* _PROBLEM DETAILS_
Across the records below, how many lines include the string "Review"? Respond with the number only.

[Collected data]

(** * orix: Miller vectors, local grids and SO(3) sampling

    A shallow embedding of [orix/vector/miller.py],
    [orix/gridding/grid_generators.py] and [orix/sampling/SO3_sampling.py].

    Arrays of index triples are lists of rows.  The index arithmetic of
    [miller.py] is written once over an interface of scalar operations
    ([Num]) and run on two instances: binary64 floats, which is what NumPy
    computes with, and exact rationals.  The trigonometric code of the
    sampler is written over the real numbers. *)

From Stdlib Require Import ZArith QArith Qround Qabs Floats Reals Lra Lia Bool.
From Stdlib Require Import Ascii String.
From stdpp Require Import base option list strings pretty gmap.
Lemma directory_lookup (id : Z) :
  mapGitlabIdToEmail id =
    if (id =? 2)%Z then VStr "floris@niice.nl"
    else if (id =? 20)%Z then VStr "jorn@niice.nl"
    else if (id =? 49)%Z then VStr "ken@niice.nl"
    else if (id =? 57)%Z then VStr "mik@niice.nl"
    else if (id =? 84)%Z then VStr "tim@niice.nl"
    else VUndefined.
Proof.
  unfold mapGitlabIdToEmail, get. cbn [to_property_key].
  rewrite number_not_inherited, users_entries. cbn [get_own].
  rewrite !number_to_string_eqb, !(Z.eqb_sym _ id).
  repeat (destruct (id =? _)%Z; [reflexivity|]). reflexivity.
Qed.

(** The directory answers with the address of each of its five ids and
    with [undefined] for every other id. *)
Theorem mapGitlabIdToEmail_directory (id : Z) :
  mapGitlabIdToEmail id =
    if (id =? 2)%Z then VStr "floris@niice.nl"
    else if (id =? 20)%Z then VStr "jorn@niice.nl"
    else if (id =? 49)%Z then VStr "ken@niice.nl"
    else if (id =? 57)%Z then VStr "mik@niice.nl"
    else if (id =? 84)%Z then VStr "tim@niice.nl"
    else VUndefined.
Proof. exact (directory_lookup id). Qed.

End Directory.

(** ** More on status derivation *)

Section StatusRange.

Lemma statuses_entries :
  Client.statuses =
    [ ("Status::On hold", VStr "Backlog"); ("Needs attention", VStr "Backlog");
      ("Status::Review", VStr "Review"); ("Status::Estimate", VStr "Estimate");
      ("Status::Refinement", VStr "Backlog");
      ("Status::Ready for Release", VStr "Done");
      ("Status::Approved Internally", VStr "Done");
      ("Status::In progress", VStr "In Progress");
      ("Status::To-do", VStr "Todo") ].
Proof. vm_compute. reflexivity. Qed.

Lemma statuses_copy_entries :
  ClientCopy.statuses =
    [ ("Status::On hold", VStr "Todo");
      ("Status::Review", VStr "Review"); ("Status::Estimate", VStr "Estimate");
      ("Status::Refinement", VStr "Todo");
      ("Status::Ready for Release", VStr "Done");
      ("Status::Approved Internally", VStr "Review");
      ("Status::In progress", VStr "In Progress");
      ("Status::To-do", VStr "Todo") ].
Proof. vm_compute. reflexivity. Qed.

(** A scan keeps any property that its start value has and that every
    value stored in the table or inherited has. *)
Lemma scan_invariant (table : object) (P : value -> Prop)
    (labels : list string) (init : value) :
  P init ->
  (forall l, In l labels -> has_property table (VStr l) = true ->
             P (get table (VStr l))) ->
  P (fold_left
       (fun newStatus label =>
          if has_property table (VStr label) then get table (VStr label)
          else newStatus)
       labels init).
Proof.
  revert init; induction labels as [|l labels IH]; intros init Hinit Hstep;
    simpl; [exact Hinit|].
  apply IH.
  - destruct (has_property table (VStr l)) eqn:E; [|exact Hinit].
    apply Hstep; [now left | exact E].
  - intros l' Hl'. apply Hstep. now right.
Qed.

(** On labels none of which names an inherited property the status is one
    of seven strings: the lowercase default or a status of the table. *)
Theorem mapStatusFromLabels_closed_set (labels : list string) :
  (forall l, In l labels -> inherited (VStr l) = false) ->
  In (Client.mapStatusFromLabels labels)
     [ VStr "backlog"; VStr "Backlog"; VStr "Review"; VStr "Estimate";
       VStr "Done"; VStr "In Progress"; VStr "Todo" ].
Proof.
  intros Hin. unfold Client.mapStatusFromLabels.
  apply scan_invariant; [now left|].
  intros l Hl Hprop. unfold has_property in Hprop.
  rewrite (Hin l Hl), orb_false_r in Hprop.
  unfold has_own_property in Hprop. unfold get.
  destruct (get_own Client.statuses (to_property_key (VStr l))) as [v|] eqn:E;
    [|discriminate].
  apply get_own_In in E. rewrite statuses_entries in E. simpl in E.
  repeat (destruct E as [E|E]; [injection E as _ <-; simpl; tauto|]).
  contradiction.
Qed.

* _TASK ANSWER_
4